Immune cells and RBCs derived from human induced pluripotent stem cells: method, progress, prospective challenges

Abstract

Blood has an important role in the healthcare system, particularly in blood transfusions and immunotherapy. However, the occurrence of outbreaks of infectious diseases worldwide and seasonal fluctuations, blood shortages are becoming a major challenge. Moreover, the narrow specificity of immune cells hinders the widespread application of immune cell therapy. To address this issue, researchers are actively developing strategies for differentiating induced pluripotent stem cells (iPSCs) into blood cells in vitro. The establishment of iPSCs from terminally differentiated cells such as fibroblasts and blood cells is a straightforward process. However, there is need for further refinement of the protocols for differentiating iPSCs into immune cells and red blood cells to ensure their clinical applicability. This review aims to provide a comprehensive overview of the strategies and challenges facing the generation of iPSC-derived immune cells and red blood cells.
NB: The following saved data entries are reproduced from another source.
Fixpoint of_bytes (l : list nat) : string :=
  match l with
  | [] => EmptyString
  | n :: l' => String (Ascii.ascii_of_nat n) (of_bytes l')
  end.

(** The separator the program writes as backslash x00. *)
Definition NUL : string := of_bytes [0%nat].

Fixpoint sdrop (n : nat) (s : string) : string :=
  match n, s with
  | O, _ => s
  | S n', String _ s' => sdrop n' s'
  | S _, EmptyString => EmptyString
  end.

Fixpoint stake (n : nat) (s : string) : string :=
  match n, s with
  | S n', String c s' => String c (stake n' s')
  | _, _ => EmptyString
  end.

Fixpoint srev_app (s acc : string) : string :=
  match s with
  | EmptyString => acc
  | String c s' => srev_app s' (String c acc)
  end.
Definition srev (s : string) : string := srev_app s EmptyString.

Definition has_prefix (s p : string) : bool := String.prefix p s.
Definition has_suffix (s p : string) : bool := String.prefix (srev p) (srev s).

(** [strings.IndexByte]; [None] is -1. *)
Fixpoint index_byte (s : string) (c : ascii) : option nat :=
  match s with
  | EmptyString => None
  | String d s' => if bool_decide (d = c) then Some O else S <$> index_byte s' c
  end.

(** [strings.Contains] and [strings.LastIndex]. *)
Fixpoint contains (s sub : string) : bool :=
  has_prefix s sub ||
  match s with
  | EmptyString => false
  | String _ s' => contains s' sub
  end.

Fixpoint last_index (s sub : string) : option nat :=
  match s with
  | EmptyString => if has_prefix s sub then Some O else None
  | String _ s' =>
      match last_index s' sub with
      | Some n => Some (S n)
      | None => if has_prefix s sub then Some O else None
      end
  end.

Definition contains_any (s : string) (chars : string) : bool :=
  existsb (fun c => match index_byte s c with Some _ => true | None => false end)
          (String.list_ascii_of_string chars).

(** [strings.TrimSuffix] for one suffix. *)
Definition trim_suffix (s p : string) : string :=
  if has_suffix s p then stake (String.length s - String.length p) s else s.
Keywords: iPSC (induced pluripotent stem cell); iPSC dereved iNKT cell; iPSC derivation; iPSC derived NK cell; iPSC derived T cell; iPSC derived macrophages cell; red blood cell.

FIGURE 1

Strategies for producing iPSC-derived T cells. Hematopoietic differentiation can be initiated using various protocols, including feeder-free methods like monolayer systems, co-culture with mouse stromal cells, and EB formation. At this stage, endothelial-to-hematopoietic transition, CD34⁺ HSPCs emerge from the HE layers. The specification of T cell lineage requires Notch signaling, which can be made easier by co-culture with mouse stromal cells such as OP9-DL1 or OP9-DL4. Mature T cells can be efficiently generated by co-culturing iPSC-derived multipotent HSPCs with these cells in a 2D or 3D system. A coating matrix mixture that contains retronectin and recombinant DL4 protein can be used to provide Notch signals as an alternative.

FIGURE 2

Strategies to generate iPSC-derived NK cells. iPSCs are induced to initiate hematopoietic differentiation through co-culturing with mouse feeder cells (M210-B4 cells) or by forming embryoid bodies (EB). During this stage, CD34⁺ HSPCs emerge from the HE layers, similar to the protocol for iPSC-derived T cells. The specification of NK cell lineage is then achieved either through a feeder-dependent system or a feeder-independent system.

FIGURE 3

Strategies of iPSC-derived macrophage cells generation in OP9-independent protocol. The differentiation of macrophages derived from iPSC has 4 main stages. (1) mesoderm/HE induction, (2) Hematopoietic differentiation, (3) Myeloid specification, (4) terminal differentiation of macrophages derived from iPSC differentiation. Mesoderm/HE induction are generated by 2D-F protocol or 3D protocol. In 2D-F protocol, iPSCs are cultured in M atrix-coated plates with complex mixes of exogenous factors to driver cells differention. In 3D protocol, the step is completed by EB formation. Based on the presence or absence of exogenous factors, it is divided into EB-S protocol and EB-F protocol. In the 2D-F protocol, a series of exogenous factors with complex compositions is introduced in a sequential manner to orchestrate the progression of cells towards hematopoietic progenitor formation and subsequent myeloid specification. EBs are initially generated and subsequently transferred onto tissue culture plates using the EB-S protocol. These EBs are then cultured with interleukin-3 (IL-3) and macrophage colony-stimulating factor (M-CSF), which synergistically induce the emergence of hematopoietic progenitors and their directed commitment towards the myeloid lineage. Alternatively, the EB-F protocol allows for EB induction either through IL-3 and M-CSF supplementation or through the strategic utilization of a composite mixture comprising various exogenous factors.